= Anton Ortmann =

Anton Ortmann (19 March 1801 – 21 November 1861) was a Czech-Austrian pharmacist and botanist, known for his investigations of flora native to Bohemia, notably in the environs of Karlovy Vary and Loket.

==Life==
Ortman was born on 19 March 1801 in Planá near České Budějovice, Bohemia. During his career, he worked as a pharmacist in Karlsbad (now Karlovy Vary) and later Elbogen (now Loket; since 1842). From 1857 to 1861 he served as mayor of Elbogen. He died in Elbogen on 21 November 1861.

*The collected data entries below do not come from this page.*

(** The parts of a deposit. *)
Lemma storable_parts d :
  storable d <->
  (stores (Deposit_ID d) /\ writes Meta_codec (Deposit_Meta d) /\
   writes Tenant_codec (Deposit_Tenant d) /\ writes Landlord_codec (Deposit_Landlord d) /\
   writes Property_codec (Deposit_Property d) /\ writes DepositData_codec (Deposit_Deposit d) /\
   (forall p, Deposit_Pledge d = Some p -> writes Pledge_codec p) /\
   (forall t, Deposit_Trusteeship d = Some t -> writes Trusteeship_codec t) /\
   (forall p, Deposit_Provider d = Some p -> writes Provider_codec p) /\
   (forall t, Deposit_Transport d = Some t -> writes Transport_codec t) /\
   (forall s, Deposit_Settlement d = Some s -> writes Settlement_codec s) /\
   (forall u, Deposit_UtilityReservation d = Some u -> writes UtilityReservation_codec u)).
Proof.
  change (storable d) with (writes Deposit_codec d). unfold Deposit_codec, Deposit_fields. by fields.
Qed.

(** A deposit of which some parts have been replaced. *)
Ltac parts d :=
  rewrite !storable_parts; destruct d; cbn -[writes stores settlement_or_zero]; intros; destruct_and?; split_and!;
  try assumption.

Lemma storable_advance ns en t d :
  year_ok t -> HistoryEntry_State en = ns -> sql_entry ns en = true ->
  storable d -> storable (advance ns en t d).
Proof.
  intros Ht He Hs. unfold sql_entry in Hs. rewrite !andb_true_iff in Hs.
  destruct Hs as [[[?%stores_sql ?%stores_sql] ?%stores_sql] ?%stores_sql].
  assert (writes HistoryEntry_codec (set_entry_Timestamp t en)) as Hen
    by (apply writes_entry; cbn; by rewrite ?He).
  assert (writes DepositData_codec (Deposit_Deposit d) ->
          writes DepositData_codec (Deposit_Deposit (advance ns en t d))) as Hd.
  { destruct d as [? ? ? ? ? [? ? ? ? h ?]]. unfold DepositData_codec, DepositData_fields. fields.
    rewrite !writes_list. unfold advance, history, set_History. cbn -[writes vempty].
    intros (? & ? & ? & ? & Hh & ?). split_and!; try done.
    right. apply Forall_app. split; [|by repeat constructor].
    destruct Hh as [Hh|?]; [|done]. by destruct h. }
  rewrite !storable_parts. destruct d as [? ? ? ? ? []]; cbn -[writes] in *. tauto.
Qed.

Historically, numerous new genera were named to honor him; Ortmannia Opiz, 1834; Ortmannia Rathbun, 1901; Ortmannia de Loriol, 1906; Ortmannia Schrammen, 1924; Ortmannia Chiesa, Parma & Camacho, 1995; Ortmanniana Frierson, 1927; Ortmannicus Fowler, 1911; Ortmannispongia Schrammen, 1936; however, only the last three are still valid names as of 2024.

== Publications ==
- Beobachtungen über einige Pflanzen, welche in der Umgebung von Karlsbad oder in Böhmen überhaupt vorkommen, in: Allgemeine Botanische Zeitung 18, (1835).
- Flora Carlsbadensis, in: L. Fleckle, Karlsbad, (1838).
- Flora des Elbogner Kreises im Königreich Böhmen, (1842) - Flora of the Elbogen circle in the Kingdom of Bohemia.
- Die Flora von Karlsbad, in: Der Führer in Karlsbad und der Umgegend, (5th edition, 1850) - The flora of Karlsbad.